The results, published online this month in Human Molecular Genetics, come from a mouse model of neurofibromatosis 1 (NF1), a genetic condition that significantly increases childhood brain tumor risk. But senior author David Gutmann, M.D., Ph.D., the Donald O. Schnuck Family Professor of Neurology, says the findings also have implications for sporadic brain tumors, which affect many more people.
“Until now, we’ve never really had a good system for studying how microglia may contribute to general brain tumor formation,” says Gutmann, who is director of the Neurofibromatosis Center and co-director of the neuro-oncology program at the Siteman Cancer Center at Washington University and Barnes-Jewish Hospital. “We’re going to use this model to better understand how brain cells that become tumors interact with microglia, and to probe how we might block those interactions.”
Gutmann hopes to create approaches for shutting down microglia, which exist both in a resting state and an activated state. Tumors likely need microglia to be activated before they can convince them to send out growth signals. The tumor then exploits these signals to enable its rapid growth. If scientists can block microglia activation, they place the tumor’s potential partner in crime out of its reach.
“From a therapeutic standpoint, we’re very focused in cancer therapy on poisoning the cancer cell,” Gutmann says. “But why not also deprive the cancer cell of the growth signals it receives from the normal surrounding tissue? These cells may actually decide whether a tumor forms at all and whether it continues to grow.”
To learn more about the neighboring cells’ effects on brain tumors, Gutmann turned to NF1, which affects more than 100,000 people in the United States. Gutmann has studied the condition for years both to help improve NF1 treatment and to develop insights into brain tumors generally. As a part of that research, his lab developed a mouse model of NF1.
Brain tumors in human patients and in the mouse model arise from brain support cells known as astrocytes. To begin the new study, Gutmann and his postdoctoral fellow Girish C. Daginakatte, Ph.D., studied these brain tumors early in their development to see if any other cell types were consistently nearby. They found microglia, a cell type they had previously noted in human tumor samples.
Microglia are similar to monocytes, immune system cells that circulate throughout the body. Scientists are still debating the role of microglia. “I think people recognize now that microglia can be both good guys and bad guys,” Gutmann says. “We’ve shown that they can definitely be subverted into a bad guy role by tumors.”
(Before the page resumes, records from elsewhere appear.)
(** ** The scan loop shared by the pid and descriptor allocators

    [for (i = lo; i < lo + n; i++) if (!CHECK_FLAG(mask, i)) break;]
    The result is the first index whose bit is clear, or [None] when the
    loop runs to its bound. *)

Fixpoint scan_clear (mask : Z) (lo n : nat) : option nat :=
  match n with
  | O => None
  | S n' => if CHECK_FLAG mask lo then scan_clear mask (S lo) n' else Some lo
  end.

(** ** Automation *)

Create HintDb kernel discriminated.
Create Rewrite HintDb kernel_rw.

Lemma u32_small z : in_u32 z -> u32 z = z.
Proof. intros H. unfold u32. apply Z.mod_small. exact H. Qed.

Lemma u8_small z : in_u8 z -> u8 z = z.
Proof. intros H. unfold u8. apply Z.mod_small. exact H. Qed.

Lemma u32_range z : in_u32 (u32 z).
Proof. unfold in_u32, u32. apply Z.mod_pos_bound. lia. Qed.

Lemma u8_range z : in_u8 (u8 z).
Proof. unfold in_u8, u8. apply Z.mod_pos_bound. lia. Qed.

Lemma CHECK_FLAG_set_flag x i j :
  CHECK_FLAG (set_flag x i) j = CHECK_FLAG x j || bool_decide (i = j).
Proof.
  unfold CHECK_FLAG, set_flag. rewrite Z.lor_spec, Z.shiftl_spec by lia.
  f_equal. case_bool_decide as Hij.
  - subst. rewrite Z.sub_diag. reflexivity.
  - destruct (Z.lt_ge_cases (Z.of_nat j) (Z.of_nat i)).
    + apply Z.testbit_neg_r. lia.
    + rewrite (Z.bits_above_log2 1); [reflexivity | lia | simpl; lia].
Qed.

Lemma CHECK_FLAG_clear_flag x i j :
  CHECK_FLAG (clear_flag x i) j = CHECK_FLAG x j && negb (bool_decide (i = j)).
Proof.
  unfold CHECK_FLAG, clear_flag. rewrite Z.land_spec, Z.lnot_spec by lia.
  f_equal. f_equal. rewrite Z.shiftl_spec by lia. case_bool_decide as Hij.
  - subst. rewrite Z.sub_diag. reflexivity.
  - destruct (Z.lt_ge_cases (Z.of_nat j) (Z.of_nat i)).
    + apply Z.testbit_neg_r. lia.
    + rewrite (Z.bits_above_log2 1); [reflexivity | lia | simpl; lia].
Qed.

#[export] Hint Rewrite CHECK_FLAG_set_flag CHECK_FLAG_clear_flag : kernel_rw.

Lemma lor_bound x y w : 0 <= x < 2 ^ w -> 0 <= y < 2 ^ w -> 0 <= x .| y < 2 ^ w.
Proof.
  intros Hx Hy. assert (Hw : 0 <= w).
  { destruct (Z.lt_ge_cases w 0); [rewrite Z.pow_neg_r in Hx; lia | lia]. }
  split; [apply Z.lor_nonneg; lia|].
  rewrite <- (Z.mod_small x (2^w)), <- (Z.mod_small y (2^w)) by lia.
  rewrite <- !Z.land_ones, <- Z.land_lor_distr_l, Z.land_ones by exact Hw.
  apply Z.mod_pos_bound. lia.
Qed.

(** Masks that fit in [w] bits stay there under the two updates. *)
Lemma set_flag_bound x i w :
  0 <= x < 2 ^ w -> (Z.of_nat i < w)%Z -> 0 <= set_flag x i < 2 ^ w.
Proof.
  intros Hx Hi. unfold set_flag. rewrite Z.shiftl_1_l. apply lor_bound; [exact Hx|].
  split; [apply Z.pow_nonneg; lia | apply Z.pow_lt_mono_r; lia].
Qed.

Lemma land_bound x y w : 0 <= x < 2 ^ w -> 0 <= x .& y < 2 ^ w.
Proof.
  intros Hx. assert (Hw : 0 <= w).
  { destruct (Z.lt_ge_cases w 0); [rewrite Z.pow_neg_r in Hx; lia | lia]. }
  rewrite <- (Z.mod_small x (2^w)) by lia.
  rewrite <- Z.land_ones, <- Z.land_assoc, (Z.land_comm (Z.ones w)), Z.land_assoc,
    Z.land_ones by exact Hw.
  apply Z.mod_pos_bound. lia.
Qed.

Lemma clear_flag_bound x i w :
  0 <= x < 2 ^ w -> 0 <= clear_flag x i < 2 ^ w.
Proof. intros Hx. apply land_bound, Hx. Qed.

(** [scan_clear] returns the first clear bit of the range, and only then. *)
Lemma scan_clear_Some mask lo n j :
  scan_clear mask lo n = Some j ->
  (lo <= j < lo + n)%nat /\ CHECK_FLAG mask j = false /\
  (forall k, (lo <= k < j)%nat -> CHECK_FLAG mask k = true).
Proof.
  revert lo. induction n as [|n IH]; intros lo H; simpl in H; [discriminate|].
  destruct (CHECK_FLAG mask lo) eqn:Hb.
  - destruct (IH _ H) as (Hr & Hj & Hall). split; [lia|]. split; [exact Hj|].
    intros k Hk. destruct (decide (k = lo)) as [->|]; [exact Hb|]. apply Hall. lia.
  - injection H as <-. split; [lia|]. split; [exact Hb|]. intros k Hk. lia.
Qed.

Lemma scan_clear_None mask lo n :
  scan_clear mask lo n = None <->
  (forall k, (lo <= k < lo + n)%nat -> CHECK_FLAG mask k = true).
Proof.
  revert lo. induction n as [|n IH]; intros lo; simpl.
  - split; [intros _ k Hk; lia | done].
  - destruct (CHECK_FLAG mask lo) eqn:Hb.
    + rewrite IH. split; intros H k Hk.
      * destruct (decide (k = lo)) as [->|]; [exact Hb|]. apply H. lia.
      * apply H. lia.
    + split; [discriminate|]. intros H. rewrite H in Hb; [discriminate | lia].
Qed.

(** A bit that is clear and all bits below it set: the scan finds it. *)
Lemma scan_clear_first mask lo n j :
  (lo <= j < lo + n)%nat -> CHECK_FLAG mask j = false ->
  (forall k, (lo <= k < j)%nat -> CHECK_FLAG mask k = true) ->
  scan_clear mask lo n = Some j.
Proof.
  revert lo. induction n as [|n IH]; intros lo Hr Hj Hall; simpl; [lia|].
  destruct (CHECK_FLAG mask lo) eqn:Hb.
  - apply IH; [| exact Hj | intros k Hk; apply Hall; lia].
    destruct (decide (j = lo)) as [->|]; [congruence | lia].
  - destruct (decide (j = lo)) as [->|]; [reflexivity|].
    rewrite Hall in Hb; [discriminate | lia].
Qed.

(** Setting a clear bit and clearing it again gives the mask back. *)
Lemma clear_flag_set_flag x i : CHECK_FLAG x i = false -> clear_flag (set_flag x i) i = x.
Proof.
  intros H. apply Z.bits_inj'. intros n Hn.
  replace n with (Z.of_nat (Z.to_nat n)) by lia.
  change (Z.testbit ?a (Z.of_nat ?k)) with (CHECK_FLAG a k).
  rewrite CHECK_FLAG_clear_flag, CHECK_FLAG_set_flag.
  destruct (decide (i = Z.to_nat n)) as [<-|Hne].
  - rewrite H, bool_decide_true by reflexivity. reflexivity.
  - rewrite !bool_decide_false by exact Hne. destruct (CHECK_FLAG x (Z.to_nat n)); reflexivity.
Qed.

(** The mask of the first [k] pids: bits below [k] set, the others clear. *)
Lemma CHECK_FLAG_ones k j : CHECK_FLAG (Z.ones (Z.of_nat k)) j = bool_decide (j < k)%nat.
Proof.
  unfold CHECK_FLAG. rewrite Z.testbit_ones_nonneg by lia.
  case_bool_decide; apply Z.ltb_lt || apply Z.ltb_ge; lia.
Qed.

Lemma set_flag_ones k : set_flag (Z.ones (Z.of_nat k)) k = Z.ones (Z.of_nat (S k)).
Proof.
  apply Z.bits_inj'. intros n Hn. replace n with (Z.of_nat (Z.to_nat n)) by lia.
  change (Z.testbit ?a (Z.of_nat ?m)) with (CHECK_FLAG a m).
  rewrite CHECK_FLAG_set_flag, !CHECK_FLAG_ones.
  repeat case_bool_decide; simpl; lia || reflexivity.
Qed.

Lemma scan_clear_ones k : (k < 8)%nat -> scan_clear (Z.ones (Z.of_nat k)) 0 8 = Some k.
Proof.
  intros Hk. apply scan_clear_first; [lia | |].
  - rewrite CHECK_FLAG_ones. apply bool_decide_false. lia.
  - intros j Hj. rewrite CHECK_FLAG_ones. apply bool_decide_true. lia.
Qed.

#[export] Hint Resolve u32_range u8_range set_flag_bound clear_flag_bound : kernel.

(** [kbits] rewrites bit tests of updated masks and decides the index
    comparisons. *)
Ltac kbits :=
  autorewrite with kernel_rw; repeat case_bool_decide; simpl; try lia; try done.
When researchers gave the mice drugs that dampen immune system function, blocking activation of the microglia, tumor growth slowed. To get a sense for what the microglia was making that boosts tumor growth, they compared the proteins produced by microglia from the mouse model and microglia from normal mice.
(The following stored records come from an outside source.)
(* ===== verification/Paging.v ===== *)
(** * Paging: the address-space manager (page.c, page.h, x86_desc.h)

    The page directory and the two page tables are finite maps from entry
    index to entry; an index absent from the map is the zero entry of the
    statically zeroed table (not present).  Entries are the bit-field structs
    of x86_desc.h, with each field truncated to its width on assignment.  The
    TLB is a snapshot of the tables taken by [flush_tlb]: the processor may
    translate with any entry cached since the last flush, and the model takes
    the worst case, in which every entry was cached at that flush. *)

From S2P Require Import Prelude.

(** ** Constants of page.h *)

Definition _4KB : Z := 0x00001000.
Definition _4MB : Z := 0x00400000.
Definition VMEM_BASE_ADDR : Z := 0x000B8000.
Definition KERNEL_MEM_BASE_ADDR : Z := 0x00400000.
Definition USER_MEM_BASE_ADDR : Z := 0x00800000.
Definition VIRTUAL_USER_BASE_ADDR : Z := 0x08000000.
Definition VIRTUAL_VMEM_BASE_ADDR : Z := 0x08401000.
Definition USER_MEM_PD_ENTRY : Z := 32.
Definition PAGE_TABLE_NUM : nat := 1024.
Definition PAGE_PRIVILEGED : Z := 0.
Definition PAGE_UNPRIVILEGED : Z := 1.
Definition MAX_TERMINALS : nat := 3.

(** ** Entries (x86_desc.h) *)

(** Assigning a value to a [w]-bit field keeps its low [w] bits. *)
Definition bitfield (w : Z) (v : Z) : Z := v mod 2 ^ w.

(** The two page tables of page.c; a 4 KB directory entry records which
    one by its address. *)
Inductive table_ref := PageTable | UserPageTable.

Record pte_desc_t := mk_pte {
  pte_present : Z; pte_read_write : Z; pte_user_supervisor : Z;
  pte_available : Z; pte_page_base_addr : Z }.

Inductive pde_desc_t :=
| PDE_4KB (present read_write user_supervisor available : Z) (table : table_ref)
| PDE_4MB (present read_write user_supervisor available : Z) (page_base_addr : Z).

(** [SET_PT_ENTRY(str, addr, avail, priv, rw, pres)] *)
Definition SET_PT_ENTRY (addr avail priv rw pres : Z) : pte_desc_t :=
  mk_pte (bitfield 1 pres) (bitfield 1 rw) (bitfield 1 priv) (bitfield 3 avail)
         (bitfield 20 ((addr .& 0xFFFFF000) >>> 12)).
Among other differences, microglia from the mouse model made more of an enzyme called hyaluronidase. Other scientists had previously identified hyaluronidase as a contributor to processes that trigger healing and regrowth after brain and spinal cord injury. In a series of test tube experiments, Gutmann showed that hyaluronidase can promote astrocyte growth, and that inhibiting microglia production of hyaluronidase slowed their growth-promoting effects.
“Now we have to wait for pharmaceutical scientists to develop inhibitors of hyaluronidase activity that can be used as potential treatments,” Gutmann says. “In the meantime, though, we’ll be looking at other factors made by microglia to see if they’re also contributing to brain tumor growth as well as searching for ways to deactivate microglia.”